Roman gladiators are perhaps some of the most masculine figures in history. However, few people realize that there were also female gladiators (“gladiatrices”) who fought in the Colosseum. The majority of these women chose to fight. They weren’t forced into it through slavery. And many of these female warriors were just as skilled as their male counterparts.

Featured image credit: jvcuasito.blogspot.com

10 The Token Female

Gladiator battles were very stylized, and fighters were trained to make combat as entertaining as possible for the audience. Since the gladiator games continued for almost 1,000 years, “showrunners” were constantly trying to make things new and interesting.
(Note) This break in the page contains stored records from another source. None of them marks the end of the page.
(* ===== verification/_CoqProject ===== *)
-Q . S2P
Kubezun.v
Prelude.v
GoStd.v
GoNet.v
K8s.v
NetpolTranslate.v
NetpolRuleSet.v
NetpolNeutron.v
NetpolReconciler.v
NetpolMigrate.v
ZunCapsule.v
ZunStatus.v
ZunTemplate.v
VirtualNode.v
ProviderStreams.v
ProviderState.v
ProviderCapsules.v
ProviderPods.v
ProviderSync.v
ProviderOrphans.v
ProviderTokens.v
ProviderMetrics.v
ProviderSessions.v
Vknode.v
Tenant.v
LoadBalancing.v
ServiceOctavia.v
ServiceMembers.v
ServiceReconciler.v
ServiceGC.v
IngressTuning.v
IngressPlan.v
IngressOctavia.v
IngressPolicies.v
IngressFIP.v
IngressBarbican.v
IngressOwn.v
IngressListener.v
IngressReconciler.v
IngressController.v
Storage.v
VolumeBackend.v
VolumePlan.v
VolumeExpand.v
VolumeReconciler.v
NodeRun.v
NodeSet.v
ControllerLoop.v
ServiceEvents.v
IngressEvents.v
VolumeEvents.v
NetpolEvents.v
ProbeCommand.v
CommandLine.v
Gladiators took on personas, complete with costumes and specialized armor. There were also rivalries that went on for multiple battles. This is similar to modern-day wrestling in the WWE, where audience members can follow a narrative as to what is going on between the fighters.
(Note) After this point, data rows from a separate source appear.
(* ===== verification/K8s.v ===== *)
(** * The Kubernetes objects the source reads

    The API types are not under src/: only the fields the source reads or
    writes appear here, under the API's own names, each pointer as an option.
    What the apimachinery library computes from them -- parsing a label
    selector, matching it, printing it -- is the class [LabelsAPI]; the source
    only calls it. *)

From S2P Require Import Prelude GoStd.
From Stdlib Require Import Ascii.

(** ** Times

    [time.Time] in nanoseconds; [None] is the zero time, which sorts before
    every other. *)
Abbreviation Time := (option Z).

Definition after (a b : Time) : bool :=
  match a, b with
  | Some x, Some y => (y <? x)%Z
  | Some _, None => true
  | None, _ => false
  end.

Definition second : Z := 1000000000.
Definition minute : Z := 60 * second.

(** ** Work queues (k8s.io/client-go): a key taken apart, and what a worker says
    of it when it is done with it *)
Definition SplitMetaNamespaceKey (key : string) : option (string * string) :=
  match split_char "/"%char key with
  | [name] => Some ("", name)
  | [namespace; name] => Some (namespace, name)
  | _ => None
  end.
Inductive Verdict : Type := Forgotten | Requeued.

(** ** Label selectors (k8s.io/apimachinery) *)
Class LabelsAPI := {
  LabelSelector : Type;
  Selector : Type;
  LabelSelectorAsSelector : LabelSelector → result Selector;
  Matches : Selector → gmap string string → bool;
  SelectorString : Selector → string;
  Everything : Selector;
}.

(** Documented: [labels.Everything] matches all labels. *)
Class LabelsLaws (L : LabelsAPI) := {
  Everything_matches m : Matches Everything m = true;
}.

(** A concrete selector to evaluate the definitions on: requirements that a
    label has a value, or only that it exists, printed the way the library
    documents ([k=v] and [k]); [None] stands for a selector it refuses. *)
Definition eq_matches (sel : list (string * option string)) (m : gmap string string) : bool :=
  forallb (λ kv : string * option string,
    match kv.2 with
    | Some v => bool_decide (m !! kv.1 = Some v)
    | None => bool_decide (is_Some (m !! kv.1))
    end) sel.

Definition eq_string (sel : list (string * option string)) : string :=
  join "," (map (λ kv : string * option string,
    match kv.2 with Some v => kv.1 +:+ "=" +:+ v | None => kv.1 end) sel).

Definition EqLabels : LabelsAPI := {|
  LabelSelector := option (list (string * option string));
  Selector := list (string * option string);
  LabelSelectorAsSelector o :=
    match o with Some l => Ok l | None => Err (ErrMsg "invalid selector") end;
  Matches := eq_matches;
  SelectorString := eq_string;
  Everything := [];
|}.

Lemma EqLabels_laws : LabelsLaws EqLabels.
Proof. by constructor. Qed.

(** Documented of a selector's canonical string, and of what validation lets
    into one: label keys and values hold no semicolon. *)
Class SelectorStringLaws (L : LabelsAPI) := {
  SelectorString_canonical s1 s2 :
    SelectorString s1 = SelectorString s2 → ∀ m, Matches s1 m = Matches s2 m;
  SelectorString_plain l s :
    LabelSelectorAsSelector l = Ok s → no_char ";"%char (SelectorString s) = true;
}.

(** A smaller concrete instance, for which both classes of laws hold: the
    selector that asks for one label key, the empty key asking for nothing. *)
Definition ExistsLabels : LabelsAPI := {|
  LabelSelector := string;
  Selector := string;
  LabelSelectorAsSelector s :=
    if no_char ";"%char s then Ok s else Err (ErrMsg "invalid label key");
  Matches s m := bool_decide (s = "") || bool_decide (is_Some (m !! s));
  SelectorString s := s;
  Everything := "";
|}.

Lemma ExistsLabels_laws : LabelsLaws ExistsLabels.
Proof. by constructor. Qed.

Lemma ExistsLabels_string_laws : SelectorStringLaws ExistsLabels.
Proof.
  constructor; simpl; [by intros s1 s2 -> m|].
  intros l s. destruct (no_char _ l) eqn:H; [by intros [= <-]|done].
Qed.

(** ** Shared field types *)

Definition TypeInt : Z := 0.
Definition TypeString : Z := 1.
Record IntOrString := mkIntOrString {
  Type_ : Z; IntVal : Z; StrVal : string }.

Definition ProtocolTCP : string := "TCP".
Definition ProtocolUDP : string := "UDP".
Definition ProtocolSCTP : string := "SCTP".

(** ** Probes *)
Record HTTPGetAction := mkHTTPGet {
  hg_Path : string; hg_Port : IntOrString; hg_Host : string; hg_Scheme : string;
  hg_HTTPHeaders : list (string * string) }.
Record TCPSocketAction := mkTCPSocket { ts_Port : IntOrString; ts_Host : string }.
Record GRPCAction := mkGRPC { gr_Port : Z; gr_Service : option string }.

Record Probe := mkProbe {
  p_Exec : option (list string);
  p_HTTPGet : option HTTPGetAction;
  p_TCPSocket : option TCPSocketAction;
  p_GRPC : option GRPCAction;
  p_InitialDelaySeconds : Z;
  p_TimeoutSeconds : Z;
  p_PeriodSeconds : Z;
  p_SuccessThreshold : Z;
  p_FailureThreshold : Z }.

(** ** Containers *)
Record SecurityContext := mkSecurityContext {
  sc_Privileged : option bool;
  sc_RunAsUser : option Z;
  sc_RunAsGroup : option Z;
  sc_RunAsNonRoot : option bool;
  sc_ReadOnlyRootFilesystem : option bool;
  sc_AllowPrivilegeEscalation : option bool;
  sc_Capabilities : option (list string * list string);
  sc_SeccompProfile : option string }.

Record PodSecurityContext := mkPodSecurityContext {
  ps_RunAsUser : option Z;
  ps_RunAsGroup : option Z;
  ps_RunAsNonRoot : option bool;
  ps_FSGroup : option Z;
  ps_SeccompProfile : option string }.

Record ContainerPort := mkContainerPort {
  cp_Name : string; cp_ContainerPort : Z; cp_Protocol : string }.
Record EnvVar := mkEnvVar {
  ev_Name : string; ev_Value : string; ev_ValueFrom : option () }.
Record VolumeMount := mkVolumeMount {
  vm_Name : string; vm_MountPath : string; vm_SubPath : string; vm_SubPathExpr : string }.

(** A resource list by name; CPU in millicores, memory in bytes. *)
Record ResourceRequirements := mkResources {
  rr_Limits : gmap string Z; rr_Requests : gmap string Z }.

Record Container := mkContainer {
  c_Name : string;
  c_Image : string;
  c_Command : list string;
  c_Args : list string;
  c_WorkingDir : string;
  c_Env : list EnvVar;
  c_Ports : list ContainerPort;
  c_Resources : ResourceRequirements;
  c_VolumeMounts : list VolumeMount;
  c_LivenessProbe : option Probe;
  c_ReadinessProbe : option Probe;
  c_StartupProbe : option Probe;
  c_SecurityContext : option SecurityContext }.

(** ** Volumes *)
Record EmptyDir := mkEmptyDir { ed_Medium : string; ed_SizeLimit : option Z }.
(** The ConfigMap or Secret behind a volume: its name, whether it may be
    missing, and the keys chosen with the paths they get. *)
Record ObjectSource := mkSource {
  os_Name : string; os_Optional : option bool; os_Items : list (string * string) }.
Record Volume := mkVolume {
  v_Name : string;
  v_HostPath : option string;
  v_ConfigMap : option ObjectSource;
  v_Secret : option ObjectSource;
  v_EmptyDir : option EmptyDir;
  v_PersistentVolumeClaim : option string;
  v_Projected : option () }.

(** ** Pods *)
Record PodDNSConfig := mkPodDNSConfig {
  dc_Searches : list string; dc_Nameservers : list string }.
Record OwnerReference := mkOwner { or_UID : string; or_Controller : option bool }.

Record PodSpec := mkPodSpec {
  HostNetwork : bool;
  HostPID : bool;
  HostIPC : bool;
  NodeName : string;
  SchedulerName : string;
  RestartPolicy : string;
  RuntimeClassName : option string;
  AutomountServiceAccountToken : option bool;
  PodSecurity : option PodSecurityContext;
  DNSPolicy : string;
  DNSConfig : option PodDNSConfig;
  Volumes : list Volume;
  ServiceAccountName : string;
  InitContainers : list Container;
  Containers : list Container }.

(** At most one member of a [ContainerState] is set; [CSNone] is none. *)
Inductive ContainerState : Type :=
  | CSNone
  | CSWaiting (reason message : string)
  | CSRunning (startedAt : Time)
  | CSTerminated (exitCode : Z) (reason message : string) (startedAt finishedAt : Time).

Record ContainerStatus := mkContainerStatus {
  cs_Name : string;
  cs_Image : string;
  cs_State : ContainerState;
  cs_Ready : bool;
  cs_RestartCount : Z;
  cs_ContainerID : string }.

Record PodCondition := mkCondition {
  pc_Type : string; pc_Status : string; pc_Reason : string; pc_LastTransition : Time }.

Record PodStatus := mkPodStatus {
  Phase : string;
  Reason : string;
  PodIP : string;
  HostIP : string;
  StartTime : option Time;
  Conditions : list PodCondition;
  ContainerStatuses : list ContainerStatus }.

Record Pod := mkPod {
  Namespace : string;
  Name : string;
  UID : string;
  Labels : gmap string string;
  Owners : list OwnerReference;
  DeletionTimestamp : option Time;
  Spec : PodSpec;
  Status : PodStatus }.

#[export] Instance ContainerState_eq_dec : EqDecision ContainerState.
Proof. solve_decision. Defined.
#[export] Instance ContainerStatus_eq_dec : EqDecision ContainerStatus.
Proof. solve_decision. Defined.
#[export] Instance PodCondition_eq_dec : EqDecision PodCondition.
Proof. solve_decision. Defined.
#[export] Instance PodStatus_eq_dec : EqDecision PodStatus.
Proof. solve_decision. Defined.

Definition PodPending : string := "Pending".
Definition PodRunning : string := "Running".
Definition PodSucceeded : string := "Succeeded".
Definition PodFailed : string := "Failed".
Definition PodUnknown : string := "Unknown".

(** [pod.DeepCopy()] followed by writes to its status. *)
Definition with_status (p : Pod) (s : PodStatus) : Pod :=
  mkPod (Namespace p) (Name p) (UID p) (Labels p) (Owners p)
    (DeletionTimestamp p) (Spec p) s.

(** ** Empty objects, to build examples from *)
Definition no_resources : ResourceRequirements := mkResources ∅ ∅.
Definition empty_container (name : string) : Container :=
  mkContainer name "" [] [] "" [] [] no_resources [] None None None None.
Definition empty_spec : PodSpec :=
  mkPodSpec false false false "" "default-scheduler" "" None None None "" None [] "" [] [].
Definition empty_status : PodStatus := mkPodStatus "" "" "" "" None [] [].
Definition empty_pod (ns name uid : string) : Pod :=
  mkPod ns name uid ∅ [] None empty_spec empty_status.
It’s not surprising, then, that female gladiators were eventually brought to the battlefield. Their original purpose was to provide sex appeal and comic relief to the typically bloody and intense spectacle.

Many of these women were not given challenging opponents. They had to fight dwarfs, who played up the fight to make the audience laugh. They would also fight animals like boars and wild game. Eventually, women began fighting one another.[1]

9 Topless Battles

Photo credit: National Geographic

Male gladiators fought without their shirts. So when women started to fight, they needed to wear the same outfits as the men. This means that the women were topless, too.

The female gladiator costume included a loin cloth that would easily fly up and reveal her lower half during the course of the battle. She also wore greaves (shin armor), which protected her legs, and a helmet to protect her head.

She would carry a shield and sword to protect herself from being attacked in her vulnerable areas. At the end of the battle, the woman would remove her helmet so that the audience could see her face. She threw her arm up in the air, holding the sword to signify victory.[2]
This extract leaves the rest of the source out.